▸ THE DATA:

(** ** Effects: the calls made to the collaborators *)

Inductive Event : Type :=
| GetOne (dataProvider : string) (params : GetOneParams)
| CheckError (err : HttpError)
| QueryOnSuccess (f : FnRef) (data : JsVal)
| QueryOnError (f : FnRef) (err : HttpError)
| SuccessNotification (data : JsVal) (values : MetaQuery) (ident : string)
| ErrorNotification (err : HttpError) (values : MetaQuery) (ident : string)
| HandleNotification (config fallback : option OpenNotificationParams).

(** A computation that returns a value and the calls it made, in order. *)
Definition Eff (A : Type) : Type := A * list Event.

#[global] Instance Eff_ret : MRet Eff := λ A a, (a, []).
#[global] Instance Eff_bind : MBind Eff := λ A B k m,
  let '(a, t1) := m in let '(b, t2) := k a in (b, (t1 ++ t2)%list).

Definition call (e : Event) : Eff unit := (tt, [e]).

(** The calls of a computation. *)
Definition trace {A : Type} (m : Eff A) : list Event := m.2.

(** [f?.(x)]: call [f] when it is defined. *)
Definition optional_call {A : Type} (f : option FnRef) (ev : FnRef → A → Event)
    (x : A) : Eff unit :=
  match f with
  | Some g => call (ev g x)
  | None => mret tt
  end.

(** What the hook hands to [useQuery]: the key, the fetcher and the options
    [{...queryOptions, enabled, onSuccess, onError}]. *)
Record UseQueryCall : Type := {
  uq_queryKey : JsVal;
  uq_queryFn : QueryFunctionContext → Eff unit;
  uq_enabled : bool;
  uq_onSuccess : JsVal → Eff unit;
  uq_onError : HttpError → Eff unit;
  uq_rest : MetaQuery;
}.

(** The hooks and helpers [useOne] imports, and [Number::toString] of the
    runtime, which prints a safe integer as its decimal digits. *)
Class Providers : Type := {
  number_to_string : Z → string;
  number_to_string_safe n : safe_integer n → number_to_string n = pretty n;
  useResource : option string → ResourceResolution;
  translate : string → MetaQuery → string → string;
  getMeta : option IResourceItem → option MetaQuery → MetaQuery;
  pickNotDeprecated : option MetaQuery → option MetaQuery → option MetaQuery;
  pickDataProvider : string → option string → list IResourceItem → string;
  queryKeys : string → string → option MetaQuery → option BaseKey → JsVal;
  useQuery : UseQueryCall → MetaQuery;
  useLoadingOvertime : UseLoadingOvertimeProps → JsVal;
}.

(** ** The hook *)

Section UseOne.
Context `{Providers}.

(** [`${id}`]: how a template literal renders an optional key. *)
Definition template_key (id : option BaseKey) : string :=
  match id with
  | Some (KeyStr s) => s
  | Some (KeyNum n) => number_to_string n
  | None => "undefined"
  end.

(** [checkError(err)]: the [mutate] of [useOnError]. *)
Definition checkError (err : HttpError) : Eff unit := call (CheckError err).

(** [handleNotification(notification, fallbackNotification?)]. *)
Definition handleNotification (config fallback : option OpenNotificationParams)
    : Eff unit :=
  call (HandleNotification config fallback).

(** [ids: id ? [id] : []]. *)
Definition subscription_ids (id : option BaseKey) : JsVal :=
  if truthy_key id then JArr [opt_key_value id] else JArr [].

(** The [params] of the subscription: [liveParams] is spread last. *)
Definition subscription_params (id : option BaseKey) (combinedMeta : MetaQuery)
    (liveParams : option MetaQuery) : MetaQuery :=
  default ∅ liveParams ∪
    <["subscriptionType" := JStr "useOne"]>
      (<["metaData" := JObj combinedMeta]>
        (<["meta" := JObj combinedMeta]>
          (<["id" := opt_key_value id]>
            {["ids" := subscription_ids id]}))).

(** The [enabled] of the subscription. *)
Definition subscription_enabled (queryOptions : option UseQueryOptions)
    (resource : option IResourceItem) (id : option BaseKey) : bool :=
  match queryOptions ≫= qo_enabled with
  | Some b => b
  | None => defined (res_name <$> resource) && defined id
  end.

(** The [enabled] of the query. *)
Definition query_enabled (queryOptions : option UseQueryOptions)
    (id : option BaseKey) : bool :=
  match queryOptions ≫= qo_enabled with
  | Some b => b
  | None => defined id
  end.

(** [{ queryKey, pageParam, signal }]. *)
Definition queryContext (ctx : QueryFunctionContext) : JsVal :=
  JObj (<["signal" := signal ctx]>
         (<["pageParam" := pageParam ctx]>
           {["queryKey" := queryKey ctx]})).

(** The query function: one call of the picked data provider's [getOne]. *)
Definition queryFn (pickedDataProvider : string) (resource : option IResourceItem)
    (id : option BaseKey) (combinedMeta : MetaQuery) (ctx : QueryFunctionContext)
    : Eff unit :=
  call (GetOne pickedDataProvider
    {| go_resource := default "" (res_name <$> resource);
       go_id := id;
       go_meta := <["queryContext" := queryContext ctx]> combinedMeta;
       go_metaData := <["queryContext" := queryContext ctx]> combinedMeta |}).

(** [{ id, ...combinedMeta }]. *)
Definition notification_values (id : option BaseKey) (combinedMeta : MetaQuery)
    : MetaQuery :=
  combinedMeta ∪ {["id" := opt_key_value id]}.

▸ WHAT NEEDS TO BE DONE: Please return the entire listing, unchanged.

▸ ANSWER TO THIS PROBLEM:
(** ** Effects: the calls made to the collaborators *)

Inductive Event : Type :=
| GetOne (dataProvider : string) (params : GetOneParams)
| CheckError (err : HttpError)
| QueryOnSuccess (f : FnRef) (data : JsVal)
| QueryOnError (f : FnRef) (err : HttpError)
| SuccessNotification (data : JsVal) (values : MetaQuery) (ident : string)
| ErrorNotification (err : HttpError) (values : MetaQuery) (ident : string)
| HandleNotification (config fallback : option OpenNotificationParams).

(** A computation that returns a value and the calls it made, in order. *)
Definition Eff (A : Type) : Type := A * list Event.

#[global] Instance Eff_ret : MRet Eff := λ A a, (a, []).
#[global] Instance Eff_bind : MBind Eff := λ A B k m,
  let '(a, t1) := m in let '(b, t2) := k a in (b, (t1 ++ t2)%list).

Definition call (e : Event) : Eff unit := (tt, [e]).

(** The calls of a computation. *)
Definition trace {A : Type} (m : Eff A) : list Event := m.2.

(** [f?.(x)]: call [f] when it is defined. *)
Definition optional_call {A : Type} (f : option FnRef) (ev : FnRef → A → Event)
    (x : A) : Eff unit :=
  match f with
  | Some g => call (ev g x)
  | None => mret tt
  end.

(** What the hook hands to [useQuery]: the key, the fetcher and the options
    [{...queryOptions, enabled, onSuccess, onError}]. *)
Record UseQueryCall : Type := {
  uq_queryKey : JsVal;
  uq_queryFn : QueryFunctionContext → Eff unit;
  uq_enabled : bool;
  uq_onSuccess : JsVal → Eff unit;
  uq_onError : HttpError → Eff unit;
  uq_rest : MetaQuery;
}.

(** The hooks and helpers [useOne] imports, and [Number::toString] of the
    runtime, which prints a safe integer as its decimal digits. *)
Class Providers : Type := {
  number_to_string : Z → string;
  number_to_string_safe n : safe_integer n → number_to_string n = pretty n;
  useResource : option string → ResourceResolution;
  translate : string → MetaQuery → string → string;
  getMeta : option IResourceItem → option MetaQuery → MetaQuery;
  pickNotDeprecated : option MetaQuery → option MetaQuery → option MetaQuery;
  pickDataProvider : string → option string → list IResourceItem → string;
  queryKeys : string → string → option MetaQuery → option BaseKey → JsVal;
  useQuery : UseQueryCall → MetaQuery;
  useLoadingOvertime : UseLoadingOvertimeProps → JsVal;
}.

(** ** The hook *)

Section UseOne.
Context `{Providers}.

(** [`${id}`]: how a template literal renders an optional key. *)
Definition template_key (id : option BaseKey) : string :=
  match id with
  | Some (KeyStr s) => s
  | Some (KeyNum n) => number_to_string n
  | None => "undefined"
  end.

(** [checkError(err)]: the [mutate] of [useOnError]. *)
Definition checkError (err : HttpError) : Eff unit := call (CheckError err).

(** [handleNotification(notification, fallbackNotification?)]. *)
Definition handleNotification (config fallback : option OpenNotificationParams)
    : Eff unit :=
  call (HandleNotification config fallback).

(** [ids: id ? [id] : []]. *)
Definition subscription_ids (id : option BaseKey) : JsVal :=
  if truthy_key id then JArr [opt_key_value id] else JArr [].

(** The [params] of the subscription: [liveParams] is spread last. *)
Definition subscription_params (id : option BaseKey) (combinedMeta : MetaQuery)
    (liveParams : option MetaQuery) : MetaQuery :=
  default ∅ liveParams ∪
    <["subscriptionType" := JStr "useOne"]>
      (<["metaData" := JObj combinedMeta]>
        (<["meta" := JObj combinedMeta]>
          (<["id" := opt_key_value id]>
            {["ids" := subscription_ids id]}))).

(** The [enabled] of the subscription. *)
Definition subscription_enabled (queryOptions : option UseQueryOptions)
    (resource : option IResourceItem) (id : option BaseKey) : bool :=
  match queryOptions ≫= qo_enabled with
  | Some b => b
  | None => defined (res_name <$> resource) && defined id
  end.

(** The [enabled] of the query. *)
Definition query_enabled (queryOptions : option UseQueryOptions)
    (id : option BaseKey) : bool :=
  match queryOptions ≫= qo_enabled with
  | Some b => b
  | None => defined id
  end.

(** [{ queryKey, pageParam, signal }]. *)
Definition queryContext (ctx : QueryFunctionContext) : JsVal :=
  JObj (<["signal" := signal ctx]>
         (<["pageParam" := pageParam ctx]>
           {["queryKey" := queryKey ctx]})).

(** The query function: one call of the picked data provider's [getOne]. *)
Definition queryFn (pickedDataProvider : string) (resource : option IResourceItem)
    (id : option BaseKey) (combinedMeta : MetaQuery) (ctx : QueryFunctionContext)
    : Eff unit :=
  call (GetOne pickedDataProvider
    {| go_resource := default "" (res_name <$> resource);
       go_id := id;
       go_meta := <["queryContext" := queryContext ctx]> combinedMeta;
       go_metaData := <["queryContext" := queryContext ctx]> combinedMeta |}).

(** [{ id, ...combinedMeta }]. *)
Definition notification_values (id : option BaseKey) (combinedMeta : MetaQuery)
    : MetaQuery :=
  combinedMeta ∪ {["id" := opt_key_value id]}.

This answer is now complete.